**Saved entries:**
● ● ● ● ●

(** ** [_FiletoJson] *)

(** X24: options whose [encoding] and [flag] are absent or falsy (an
    empty object, [{encoding: ''}], a number, ...) read the file as when the
    options are omitted: with the encoding ['utf-8'] and the flag ['']; the
    outcome is the same, whatever the file system, the parser and the
    process function. *)
Theorem FiletoJson_default_options :
  forall (readFileSync : string -> jsval -> jsval -> completion string)
         (JSON_parse : string -> completion jsval) (R : Type)
         (path : string) (options : jsval)
         (processFunction : option (jsval -> completion R)),
    unset options "encoding" ->
    unset options "flag" ->
    _FiletoJson readFileSync JSON_parse path options processFunction
    = _FiletoJson readFileSync JSON_parse path undefined processFunction.
Proof.
  intros readFileSync JSON_parse R path options processFunction
         (e & He & Te) (f & Hf & Tf).
  unfold _FiletoJson.
  assert (E : forall name v,
             get_option options name = Normal v ->
             get_option (match options with Prim Undefined => Obj [] | _ => options end)
               name = Normal v)
    by (intros name v; destruct options as [[| | | |]| |]; auto).
  rewrite (E _ _ He), (E _ _ Hf). cbn [bind get_option own_get undefined].
  unfold or_else. rewrite Te, Tf. reflexivity.
Qed.
(** * docker-vxrouter: the IPAM driver and the network-resource cache

    A shallow embedding of [vxrIpam/driver.go] and [docker/client/client.go],
    together with the parts of Go's [net] package, of [netlink] and of the
    container runtime they call. *)

From Stdlib Require Import String Ascii ZArith Lia.
From stdpp Require Import base gmap strings list.
Import ListNotations.
Open Scope Z_scope.

(* ------------------------------------------------------------------ *)
(** ** Go's [net] package (the parts the driver calls) *)

Module GoNet.

(** A Go [string] is a byte sequence; bytes are kept as [Z] in [0,255]. *)
Definition bytes_of (s : string) : list Z :=
  map (fun a => Z.of_nat (nat_of_ascii a)) (list_ascii_of_string s).

Definition string_of_bytes (l : list Z) : string :=
  string_of_list_ascii (map (fun z => ascii_of_nat (Z.to_nat z)) l).

Definition IPv4len : nat := 4.
Definition IPv6len : nat := 16.

(** [net.IP] and [net.IPMask] are byte slices; the nil slice is [[]]. *)
Definition IP := list Z.
Definition IPMask := list Z.

Record IPNet := mkIPNet { IPNet_IP : IP; IPNet_Mask : IPMask }.

Definition v4InV6Prefix : list Z := [0;0;0;0;0;0;0;0;0;0;255;255].

Definition IPv4 (a b c d : Z) : IP := v4InV6Prefix ++ [a; b; c; d].

(** [big] bounds the numbers [dtoi] and [xtoi] accept. *)
Definition big : Z := 16777215.

(** [dtoi]: decimal to integer; number, characters consumed, success. *)
Fixpoint dtoi_loop (s : list Z) (n : Z) (i : nat) : Z * nat * bool :=
  match s with
  | c :: s' =>
      if (48 <=? c) && (c <=? 57) then
        let n' := n * 10 + (c - 48) in
        if big <=? n' then (big, i, false) else dtoi_loop s' n' (S i)
      else if (i =? 0)%nat then (0, 0%nat, false) else (n, i, true)
  | [] => if (i =? 0)%nat then (0, 0%nat, false) else (n, i, true)
  end.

● ● ● ● ●

Quote only the lines from the line containing "Definition big : Z := 16777215." through the end of the entries, keeping the first and the last.

**EXERCISE RESULT:**
Definition big : Z := 16777215.

(** [dtoi]: decimal to integer; number, characters consumed, success. *)
Fixpoint dtoi_loop (s : list Z) (n : Z) (i : nat) : Z * nat * bool :=
  match s with
  | c :: s' =>
      if (48 <=? c) && (c <=? 57) then
        let n' := n * 10 + (c - 48) in
        if big <=? n' then (big, i, false) else dtoi_loop s' n' (S i)
      else if (i =? 0)%nat then (0, 0%nat, false) else (n, i, true)
  | [] => if (i =? 0)%nat then (0, 0%nat, false) else (n, i, true)
  end.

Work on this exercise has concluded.